### Task item
Look below for the line containing "(ceiling.rs and chromulate-http's"; from there through the line containing "chromulate-challenge): Challenge (the", both lines included, please set down each line exactly and nothing else.

Collected data entries:
........

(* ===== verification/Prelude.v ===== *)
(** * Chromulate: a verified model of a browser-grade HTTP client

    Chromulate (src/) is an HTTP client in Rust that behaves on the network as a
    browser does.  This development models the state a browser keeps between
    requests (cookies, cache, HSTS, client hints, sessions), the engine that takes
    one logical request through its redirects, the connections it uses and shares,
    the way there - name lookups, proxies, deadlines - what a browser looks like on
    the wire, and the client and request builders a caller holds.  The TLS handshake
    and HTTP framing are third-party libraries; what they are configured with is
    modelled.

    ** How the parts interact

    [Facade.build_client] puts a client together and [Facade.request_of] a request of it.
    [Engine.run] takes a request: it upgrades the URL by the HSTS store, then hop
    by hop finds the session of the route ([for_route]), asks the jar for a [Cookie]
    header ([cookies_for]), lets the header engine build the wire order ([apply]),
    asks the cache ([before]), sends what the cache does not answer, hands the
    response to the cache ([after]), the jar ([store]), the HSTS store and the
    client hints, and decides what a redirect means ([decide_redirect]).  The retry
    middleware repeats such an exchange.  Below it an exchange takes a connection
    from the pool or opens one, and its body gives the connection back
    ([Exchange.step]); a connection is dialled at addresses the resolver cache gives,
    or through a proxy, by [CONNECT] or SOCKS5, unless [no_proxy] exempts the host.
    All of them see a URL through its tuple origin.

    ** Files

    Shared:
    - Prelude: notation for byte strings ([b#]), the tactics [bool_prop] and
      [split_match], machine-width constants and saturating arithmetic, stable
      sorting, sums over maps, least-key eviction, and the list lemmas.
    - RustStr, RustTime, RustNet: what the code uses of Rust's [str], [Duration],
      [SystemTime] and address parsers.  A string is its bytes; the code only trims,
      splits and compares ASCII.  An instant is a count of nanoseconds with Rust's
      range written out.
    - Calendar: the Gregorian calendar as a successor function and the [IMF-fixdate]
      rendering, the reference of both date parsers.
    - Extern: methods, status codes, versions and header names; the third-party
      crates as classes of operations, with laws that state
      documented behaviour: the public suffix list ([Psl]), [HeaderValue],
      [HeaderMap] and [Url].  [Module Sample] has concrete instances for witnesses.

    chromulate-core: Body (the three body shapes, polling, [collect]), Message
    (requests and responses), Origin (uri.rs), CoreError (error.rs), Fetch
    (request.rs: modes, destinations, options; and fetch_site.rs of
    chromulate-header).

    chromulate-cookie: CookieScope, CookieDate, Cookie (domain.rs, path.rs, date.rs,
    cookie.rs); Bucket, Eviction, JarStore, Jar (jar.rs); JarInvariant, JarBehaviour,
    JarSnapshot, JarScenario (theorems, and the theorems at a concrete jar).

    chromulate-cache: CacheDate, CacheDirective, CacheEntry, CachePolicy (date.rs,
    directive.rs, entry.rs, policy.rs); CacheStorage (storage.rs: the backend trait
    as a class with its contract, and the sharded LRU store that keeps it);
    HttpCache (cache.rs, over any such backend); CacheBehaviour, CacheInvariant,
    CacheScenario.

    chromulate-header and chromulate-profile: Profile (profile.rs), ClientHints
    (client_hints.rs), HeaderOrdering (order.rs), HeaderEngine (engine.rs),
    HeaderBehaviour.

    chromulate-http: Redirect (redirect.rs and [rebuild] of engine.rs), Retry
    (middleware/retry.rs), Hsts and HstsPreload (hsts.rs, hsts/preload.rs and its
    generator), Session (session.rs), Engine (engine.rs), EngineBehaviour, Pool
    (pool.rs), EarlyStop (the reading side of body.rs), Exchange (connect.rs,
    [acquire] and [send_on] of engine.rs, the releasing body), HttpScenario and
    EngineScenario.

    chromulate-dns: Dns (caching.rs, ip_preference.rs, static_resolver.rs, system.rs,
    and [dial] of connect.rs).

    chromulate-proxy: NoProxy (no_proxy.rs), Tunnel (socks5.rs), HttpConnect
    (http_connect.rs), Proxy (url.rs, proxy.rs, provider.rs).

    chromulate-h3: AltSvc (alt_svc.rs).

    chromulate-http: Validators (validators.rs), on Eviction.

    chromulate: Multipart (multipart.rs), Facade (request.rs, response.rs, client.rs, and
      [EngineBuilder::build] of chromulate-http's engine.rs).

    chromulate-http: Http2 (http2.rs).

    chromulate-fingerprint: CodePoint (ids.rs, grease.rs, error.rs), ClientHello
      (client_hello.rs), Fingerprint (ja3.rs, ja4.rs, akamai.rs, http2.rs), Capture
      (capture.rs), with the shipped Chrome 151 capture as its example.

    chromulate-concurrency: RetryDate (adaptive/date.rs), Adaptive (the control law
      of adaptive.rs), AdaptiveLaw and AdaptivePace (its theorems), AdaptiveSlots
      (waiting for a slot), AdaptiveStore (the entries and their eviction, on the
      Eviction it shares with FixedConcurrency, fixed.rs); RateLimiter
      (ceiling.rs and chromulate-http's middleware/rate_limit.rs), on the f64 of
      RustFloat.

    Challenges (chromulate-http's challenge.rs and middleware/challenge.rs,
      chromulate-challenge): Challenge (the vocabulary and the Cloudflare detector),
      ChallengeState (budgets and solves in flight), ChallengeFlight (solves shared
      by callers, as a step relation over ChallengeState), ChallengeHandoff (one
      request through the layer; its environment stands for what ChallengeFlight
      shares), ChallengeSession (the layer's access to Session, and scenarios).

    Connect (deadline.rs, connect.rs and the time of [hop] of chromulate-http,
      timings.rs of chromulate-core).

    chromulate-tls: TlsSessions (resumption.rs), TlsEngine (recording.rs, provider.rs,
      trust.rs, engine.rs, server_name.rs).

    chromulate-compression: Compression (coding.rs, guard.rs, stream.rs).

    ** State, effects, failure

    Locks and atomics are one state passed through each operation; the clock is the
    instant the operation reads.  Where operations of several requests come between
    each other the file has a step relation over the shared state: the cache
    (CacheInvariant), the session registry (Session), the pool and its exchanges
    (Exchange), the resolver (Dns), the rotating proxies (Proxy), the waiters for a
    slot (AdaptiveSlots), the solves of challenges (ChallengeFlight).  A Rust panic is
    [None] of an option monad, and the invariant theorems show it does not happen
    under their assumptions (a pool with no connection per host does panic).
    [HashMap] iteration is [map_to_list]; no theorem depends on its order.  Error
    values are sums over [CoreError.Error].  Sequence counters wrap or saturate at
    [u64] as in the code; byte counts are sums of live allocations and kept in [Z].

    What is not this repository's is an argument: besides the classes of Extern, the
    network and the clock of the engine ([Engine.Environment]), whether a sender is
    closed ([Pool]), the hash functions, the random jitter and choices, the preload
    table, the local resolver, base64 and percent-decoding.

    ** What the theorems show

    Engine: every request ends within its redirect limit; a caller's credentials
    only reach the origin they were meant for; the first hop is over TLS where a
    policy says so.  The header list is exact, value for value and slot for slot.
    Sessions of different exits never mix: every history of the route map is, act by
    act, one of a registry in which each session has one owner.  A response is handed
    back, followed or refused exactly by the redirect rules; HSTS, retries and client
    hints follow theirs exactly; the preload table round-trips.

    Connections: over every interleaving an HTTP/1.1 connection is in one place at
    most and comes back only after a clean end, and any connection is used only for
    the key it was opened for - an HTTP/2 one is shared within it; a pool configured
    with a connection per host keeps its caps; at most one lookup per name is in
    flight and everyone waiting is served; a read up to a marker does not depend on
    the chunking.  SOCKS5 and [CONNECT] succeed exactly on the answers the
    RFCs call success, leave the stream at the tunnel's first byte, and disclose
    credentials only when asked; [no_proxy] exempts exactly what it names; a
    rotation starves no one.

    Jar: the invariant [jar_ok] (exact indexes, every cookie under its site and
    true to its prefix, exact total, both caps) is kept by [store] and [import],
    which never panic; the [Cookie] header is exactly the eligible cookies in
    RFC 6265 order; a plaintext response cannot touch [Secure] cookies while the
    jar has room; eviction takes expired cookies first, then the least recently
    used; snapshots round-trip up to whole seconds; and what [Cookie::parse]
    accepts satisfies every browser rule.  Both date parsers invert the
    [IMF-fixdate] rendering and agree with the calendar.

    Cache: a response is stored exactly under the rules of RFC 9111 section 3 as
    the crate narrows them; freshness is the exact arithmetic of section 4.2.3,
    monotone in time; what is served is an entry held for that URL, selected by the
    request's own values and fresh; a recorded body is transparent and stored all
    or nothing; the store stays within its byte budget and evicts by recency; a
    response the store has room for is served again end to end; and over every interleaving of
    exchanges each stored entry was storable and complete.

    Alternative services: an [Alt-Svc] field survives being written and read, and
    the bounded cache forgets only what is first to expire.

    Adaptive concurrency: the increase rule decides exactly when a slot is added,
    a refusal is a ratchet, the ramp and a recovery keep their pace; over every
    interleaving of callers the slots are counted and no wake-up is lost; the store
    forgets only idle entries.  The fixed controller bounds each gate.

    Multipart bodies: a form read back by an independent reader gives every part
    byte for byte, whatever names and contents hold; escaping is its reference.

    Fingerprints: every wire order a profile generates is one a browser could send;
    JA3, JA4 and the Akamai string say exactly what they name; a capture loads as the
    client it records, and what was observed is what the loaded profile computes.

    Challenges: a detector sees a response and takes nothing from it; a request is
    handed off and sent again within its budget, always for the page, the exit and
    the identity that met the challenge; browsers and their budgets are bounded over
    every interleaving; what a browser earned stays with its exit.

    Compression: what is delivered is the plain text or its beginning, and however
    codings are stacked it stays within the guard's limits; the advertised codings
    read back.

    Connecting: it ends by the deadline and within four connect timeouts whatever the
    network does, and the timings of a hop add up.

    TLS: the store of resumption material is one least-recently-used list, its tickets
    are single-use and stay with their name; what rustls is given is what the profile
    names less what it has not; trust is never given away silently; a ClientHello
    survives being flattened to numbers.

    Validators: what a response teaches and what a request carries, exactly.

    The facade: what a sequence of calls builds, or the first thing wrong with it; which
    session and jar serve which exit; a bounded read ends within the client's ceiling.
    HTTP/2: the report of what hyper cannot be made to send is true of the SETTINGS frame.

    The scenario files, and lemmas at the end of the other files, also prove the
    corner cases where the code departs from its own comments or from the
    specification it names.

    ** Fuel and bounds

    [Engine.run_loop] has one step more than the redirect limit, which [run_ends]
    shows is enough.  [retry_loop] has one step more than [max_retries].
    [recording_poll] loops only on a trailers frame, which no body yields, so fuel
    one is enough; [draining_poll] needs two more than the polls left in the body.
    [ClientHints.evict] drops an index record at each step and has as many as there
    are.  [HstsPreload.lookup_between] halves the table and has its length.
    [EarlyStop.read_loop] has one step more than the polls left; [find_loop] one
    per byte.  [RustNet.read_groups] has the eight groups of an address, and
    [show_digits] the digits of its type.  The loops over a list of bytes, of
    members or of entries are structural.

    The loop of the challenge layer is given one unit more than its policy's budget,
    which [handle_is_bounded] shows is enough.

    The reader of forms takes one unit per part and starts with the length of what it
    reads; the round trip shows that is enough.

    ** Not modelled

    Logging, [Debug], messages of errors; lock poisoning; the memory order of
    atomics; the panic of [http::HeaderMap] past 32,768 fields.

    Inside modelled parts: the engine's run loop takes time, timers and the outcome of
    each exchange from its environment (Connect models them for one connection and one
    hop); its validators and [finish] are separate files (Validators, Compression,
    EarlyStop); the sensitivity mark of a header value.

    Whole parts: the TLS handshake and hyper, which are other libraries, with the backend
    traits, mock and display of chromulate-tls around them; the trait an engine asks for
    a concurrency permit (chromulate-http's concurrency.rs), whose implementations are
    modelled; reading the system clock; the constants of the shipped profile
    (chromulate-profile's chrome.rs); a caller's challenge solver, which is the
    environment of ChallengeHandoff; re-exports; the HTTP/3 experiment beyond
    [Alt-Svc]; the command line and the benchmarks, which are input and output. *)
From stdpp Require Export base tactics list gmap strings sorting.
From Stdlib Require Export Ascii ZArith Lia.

........

### Task answer
      (ceiling.rs and chromulate-http's middleware/rate_limit.rs), on the f64 of
      RustFloat.

    Challenges (chromulate-http's challenge.rs and middleware/challenge.rs,
      chromulate-challenge): Challenge (the vocabulary and the Cloudflare detector),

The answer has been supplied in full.